Source data
::::::::::

Lemma byte_in_ascii lo hi c : (hi < 128)%N → byte_in lo hi c = true → is_ascii c = true.
Proof.
  unfold byte_in, is_ascii. intros ? [_ H]%andb_true_iff. apply N.leb_le in H.
  apply N.ltb_lt. lia.
Qed.
Lemma cgroup_name_char_ascii c : cgroup_name_char c = true → is_ascii c = true.
Proof.
  unfold cgroup_name_char, is_alnum, is_lower, is_upper, is_digit.
  intros H. repeat (apply orb_true_iff in H as [H|H]);
    [eapply byte_in_ascii, H; lia..| | |]; by apply bool_decide_eq_true_1 in H as ->.
Qed.
Lemma validateID_safe_name name :
  validatePersistedCgroupName name = None → json_safe name.
Proof.
  unfold validatePersistedCgroupName. repeat case_match; try done.
  intros _. bool_simp. apply ascii_json_safe.
  eapply str_forallb_impl, H1. apply cgroup_name_char_ascii.
Qed.

(** * Decoding member by member *)

Lemma decode_cons {A} strict (fields : list (string * setter A)) k v l a f :
  find_field fields k = Some f →
  decode_members strict fields ((k, v) :: l) a
  = (a' ← f v a; decode_members strict fields l a').
Proof. cbn. by intros ->. Qed.

Lemma decode_cons_Ok' {A} strict (fields : list (string * setter A)) k v l a a' f :
  find_field fields k = Some f → f v a = Ok a' →
  decode_members strict fields ((k, v) :: l) a = decode_members strict fields l a'.
Proof. cbn. by intros -> ->. Qed.
(** An integer member: it is in range and set, or the decoding fails. *)
Lemma decode_cons_int {A} strict (fields : list (string * setter A)) k v l a lo hi
    old (put : Z → A) f :
  find_field fields k = Some f → f v a = (x ← dec_int lo hi v old; Ok (put x)) →
  decode_members strict fields ((k, v) :: l) a
  = (x ← dec_int lo hi v old; decode_members strict fields l (put x)).
Proof. cbn. intros -> ->. by destruct (dec_int _ _ _ _). Qed.

Lemma dec_int_eq lo hi z old x : dec_int lo hi (JInt z) old = Ok x → x = z ∧ lo ≤ z ≤ hi.
Proof.
  unfold dec_int. destruct (_ && _) eqn:E; [|done]. intros [= <-]. bool_simp. lia.
Qed.

(** The provenance members name the container. *)
Lemma check_provenance_ok version id :
  in_int64 version → validateID id = None → json_safe id →
  check_provenance version id (Some (JInt version)) (Some (enc_string id)) = None.
Proof.
  intros Hv Hid Hs. unfold check_provenance, dec_int64.
  rewrite dec_int_in by exact Hv. rewrite Z.eqb_refl. cbn [negb].
  rewrite dec_enc_string, Hs, Hid. cbn. by rewrite String.eqb_refl.
Qed.

Section cgroup.
Context (id : string) (o : CgroupOwnership).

::::::::::

• Exercise brief
The data above must be reproduced in full, exactly as given.

• Result of this exercise
Lemma byte_in_ascii lo hi c : (hi < 128)%N → byte_in lo hi c = true → is_ascii c = true.
Proof.
  unfold byte_in, is_ascii. intros ? [_ H]%andb_true_iff. apply N.leb_le in H.
  apply N.ltb_lt. lia.
Qed.
Lemma cgroup_name_char_ascii c : cgroup_name_char c = true → is_ascii c = true.
Proof.
  unfold cgroup_name_char, is_alnum, is_lower, is_upper, is_digit.
  intros H. repeat (apply orb_true_iff in H as [H|H]);
    [eapply byte_in_ascii, H; lia..| | |]; by apply bool_decide_eq_true_1 in H as ->.
Qed.
Lemma validateID_safe_name name :
  validatePersistedCgroupName name = None → json_safe name.
Proof.
  unfold validatePersistedCgroupName. repeat case_match; try done.
  intros _. bool_simp. apply ascii_json_safe.
  eapply str_forallb_impl, H1. apply cgroup_name_char_ascii.
Qed.

(** * Decoding member by member *)

Lemma decode_cons {A} strict (fields : list (string * setter A)) k v l a f :
  find_field fields k = Some f →
  decode_members strict fields ((k, v) :: l) a
  = (a' ← f v a; decode_members strict fields l a').
Proof. cbn. by intros ->. Qed.

Lemma decode_cons_Ok' {A} strict (fields : list (string * setter A)) k v l a a' f :
  find_field fields k = Some f → f v a = Ok a' →
  decode_members strict fields ((k, v) :: l) a = decode_members strict fields l a'.
Proof. cbn. by intros -> ->. Qed.
(** An integer member: it is in range and set, or the decoding fails. *)
Lemma decode_cons_int {A} strict (fields : list (string * setter A)) k v l a lo hi
    old (put : Z → A) f :
  find_field fields k = Some f → f v a = (x ← dec_int lo hi v old; Ok (put x)) →
  decode_members strict fields ((k, v) :: l) a
  = (x ← dec_int lo hi v old; decode_members strict fields l (put x)).
Proof. cbn. intros -> ->. by destruct (dec_int _ _ _ _). Qed.

Lemma dec_int_eq lo hi z old x : dec_int lo hi (JInt z) old = Ok x → x = z ∧ lo ≤ z ≤ hi.
Proof.
  unfold dec_int. destruct (_ && _) eqn:E; [|done]. intros [= <-]. bool_simp. lia.
Qed.

(** The provenance members name the container. *)
Lemma check_provenance_ok version id :
  in_int64 version → validateID id = None → json_safe id →
  check_provenance version id (Some (JInt version)) (Some (enc_string id)) = None.
Proof.
  intros Hv Hid Hs. unfold check_provenance, dec_int64.
  rewrite dec_int_in by exact Hv. rewrite Z.eqb_refl. cbn [negb].
  rewrite dec_enc_string, Hs, Hid. cbn. by rewrite String.eqb_refl.
Qed.

Section cgroup.
Context (id : string) (o : CgroupOwnership).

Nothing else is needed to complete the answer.